Transcriptomic insights into archaeal nitrification in the Amundsen Sea Polynya, Antarctica

Abstract

Abstract Background Ammonia-oxidizing archaea (AOA) are among the most ubiquitous and abundant microorganisms in the ocean, and play a primary role in the global nitrogen cycle. Antarctic polynyas are ecological hotspots with the highest primary productivity in the Southern Ocean during summer, and their production and formation reflect anthropogenic climate change. Strong seasonal variations in AOA abundance from winter to summer may have affected marine nitrification. We utilized metagenomics and metatranscriptomics to gain insights into the physiology and metabolism of AOA in polar oceans, which are associated with ecosystem functioning. Results A polar-specific ecotype of AOA, from the “Candidatus Nitrosomarinus”-like group, was observed to be dominant in the Amundsen Sea Polynya (ASP), West Antarctica, during a succession of summer phytoplankton blooms. AOA had the highest transcriptional activity among prokaryotes during the bloom decline phase (DC). Expression rank profiles for transcripts of key genes involved in ammonia oxidation (e.g., genes encoding subunits of ammonia monooxygenase, NirK, ferredoxin, and plastocyanin) and carbon fixation (3-hydroxypropionate/4-hydroxybutyrate cycle) indicated that AOA are actively involved in nitrification in the bloom DC. The highly ranked transcripts of flavodoxin and superoxide dismutase genes imply that AOA are exposed to iron limitation and ROS toxicity, respectively. The expression of high-affinity ammonia transporter (Amt2) gene, together with the absence of urea utilization-related genes, indicates that ammonia is a major source of AOA nitrification. The Phn system may aid AOA in acquiring phosphorus-containing compounds. The expression patterns of cdvA and cdvB also support the active cell division and cellular processes of AOA in the bloom DC. Conclusions The polar-specific ecotype AOA of “Candidatus Nitrosomarinus”-like group was found to be the representative AOA in the ASP, West Antarctica.

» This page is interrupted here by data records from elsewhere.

Lemma issue_certificate_run self csr w :
  issue_certificate self csr w =
  match exchange self (new_cert_payload csr) (Some "/acme/new-cert")
          (Some pkix_headers) w with
  | (Return r, w') =>
      if status_code r =? 201 then
        match _get_link (headers r !! "Link") "up" with
        | Return (Some c) =>
            if Py.truthy c then
              (match respond (sent w') (issuer_request c) with
               | Some r2 =>
                   Return (mkIssuanceResult (content r)
                             (headers r !! "Location")
                             (Some (Bytes (content r2))))
               | None => Raise RequestException
               end,
               mkWorld (account w') (dicts w') (sent w' ++ [issuer_request c]))
            else
              (Return (mkIssuanceResult (content r) (headers r !! "Location")
                         (Some (Str c))), w')
        | Return None =>
            (Return (mkIssuanceResult (content r) (headers r !! "Location")
                       None), w')
        | Raise e => (Raise (Builtin e), w')
        end
      else (Raise (AcmeError (OfResponse r)), w')
  | (Raise e, w') => (Raise e, w')
  end.
Proof.
  unfold issue_certificate, exchange, new_cert_payload, pkix_headers, bind.
  destruct (get_headers self w) as [[[h p]|e] w1]; [|reflexivity].
  destruct (sign self h p _ w1) as [[body|e] w2]; [|reflexivity].
  destruct (post self _ body _ w2) as [[r|e] w3]; [|reflexivity].
  destruct (status_code r =? 201); [|reflexivity].
  rewrite lift_run. destruct (_get_link _ _) as [[c|]|e]; try reflexivity.
  destruct (Py.truthy c); [|reflexivity].
  rewrite send_run. unfold issuer_request.
  destruct (respond _ _); reflexivity.
Qed.

(** The dict object [update_registration] works on is alive. *)
Lemma update_registration_params_run params w :
  ∃ l d w0,
    update_registration_params params w = (Return l, w0) ∧
    dicts w0 !! l = Some (<["resource" := PStr "reg"]> d) ∧
    account w0 = account w ∧ sent w0 = sent w ∧
    match params with
    | Some l0 =>
        match dicts w !! l0 with
        | Some d0 =>
            if dict_truthy d0 then l = l0 ∧ d = d0
            else d = ∅ ∧ dicts w0 !! l0 = Some d0
        | None => d = ∅
        end
    | None => d = ∅
    end ∧
    ∀ l', l' ≠ l → dicts w0 !! l' = dicts w !! l'.
Proof.
  unfold update_registration_params, params_or_new, bind, read, alloc,
    setitem, ret.
  assert (∀ v : World,
    let l := fresh (dom (dicts v)) in
    let ds := alter <["resource":=PStr "reg"]> l (<[l:=∅]> (dicts v)) in
    ds !! l = Some (<["resource":=PStr "reg"]> ∅)
    ∧ (∀ l', is_Some (dicts v !! l') → ds !! l' = dicts v !! l')
    ∧ ∀ l', l' ≠ l → ds !! l' = dicts v !! l') as Hnew.
  { intros v l ds. subst ds. rewrite alter_insert_eq, lookup_insert_eq.
    repeat split.
    - intros l' [d' Hd']. rewrite lookup_insert_ne; [reflexivity|].
      intros <-. pose proof (header_loc_fresh v) as Hf.
      unfold header_loc in Hf. subst l. congruence.
    - intros l' Hne. rewrite lookup_insert_ne; [reflexivity|]. congruence. }
  specialize (Hnew w). cbv zeta in Hnew. destruct Hnew as (Hl & Hold & Hoth).
  destruct params as [l0|].
  - destruct (dicts w !! l0) as [d0|] eqn:Hd0; cbn [default from_option id].
    + destruct (dict_truthy d0) eqn:Ht.
      * exists l0, d0, (mkWorld (account w)
          (alter <["resource":=PStr "reg"]> l0 (dicts w)) (sent w)).
        split; [reflexivity|]. cbn [dicts account sent].
        rewrite lookup_alter_eq, Hd0. repeat split.
        intros l' Hne. rewrite lookup_alter_ne; [reflexivity|]. congruence.
      * eexists _, ∅, _. split; [reflexivity|]. cbn [dicts account sent].
        repeat split; try assumption. rewrite Hold, Hd0; eauto.
    + change (dict_truthy ∅) with false. cbv iota.
      eexists _, ∅, _. split; [reflexivity|]. cbn [dicts account sent].
      repeat split; assumption.
  - eexists _, ∅, _. split; [reflexivity|]. cbn [dicts account sent].
    repeat split; assumption.
Qed.

(** [update_registration] after its first two statements: the exchange
    signs the contents of the marked dict and posts to the account URI. *)
Lemma update_registration_run self params w l w0 :
  update_registration_params params w = (Return l, w0) →
  is_Some (dicts w0 !! l) →
  update_registration self params w =
  match exchange self (default ∅ (dicts w0 !! l)) (uri (account w0)) None w0
  with
  | (Return r, w') =>
      (if starts_with_2 r then Return true
       else Raise (AcmeError (OfResponse r)), w')
  | (Raise e, w') => (Raise e, w')
  end.
Proof.
  intros Hp Hl. unfold update_registration, update_registration_params in *.
  unfold bind in Hp. unfold bind at 1 2.
  destruct (params_or_new params w) as [[l1|e] w1]; [|discriminate].
  destruct (setitem l1 "resource" (PStr "reg") w1) as [[[]|e] w2];
    [|discriminate].
  unfold ret in Hp. inversion Hp; subst l1 w2. clear Hp.
  unfold exchange, bind. rewrite get_headers_run.
  destruct (fst (path self (Some "/directory") w0)) as [u|e]; [|reflexivity].
  destruct (respond (sent w0) (directory_request u)) as [r0|]; [|reflexivity].
  unfold read, sign, bind, read, ret, get_account_uri. cbn [dicts account].
  rewrite (with_headers_old self _ w0 l Hl).
  destruct (post self _ _ None _) as [[r|e] w3]; [|reflexivity].
  unfold starts_with_2. destruct (Py.startswith _ _); reflexivity.
Qed.

End runs.

(** ** The caller's dict in [update_registration] *)

Section params_facts.
Context {bh : BracketedHost} {ext : Externals}.

(** [get_headers] leaves the dicts that were alive as they are, whether it
    returns or raises. *)
Lemma get_headers_old self w l :
  is_Some (dicts w !! l) →
  dicts (snd (get_headers self w)) !! l = dicts w !! l.
Proof.
  intros Hl. rewrite get_headers_run.
  assert (<[protected_loc self w := generate_header (key self)]>
            (<[header_loc w := generate_header (key self)]> (dicts w)) !! l
          = dicts w !! l) as Hpartial.
  { destruct Hl as [d Hd]. rewrite !lookup_insert_ne; [reflexivity| |].
    - intros Heq; subst l. rewrite header_loc_fresh in Hd. discriminate.
    - intros Heq; subst l. pose proof (protected_loc_fresh self w) as Hf.
      rewrite lookup_insert_ne in Hf by apply protected_loc_ne. congruence. }
  destruct (fst (path self (Some "/directory") w)); [|exact Hpartial].
  destruct (respond _ _); [|exact Hpartial].
  apply with_headers_old, Hl.
Qed.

Metatranscriptomic analysis of key genes involved in ammonia oxidation, carbon fixation, transport, and cell division indicated that this polar ecotype AOA was actively involved in nitrification in the bloom DC in the ASP. This study revealed the physiological and metabolic traits of this key polar-type AOA in response to phytoplankton blooms in the ASP and provided insights into AOA functions in polar oceans.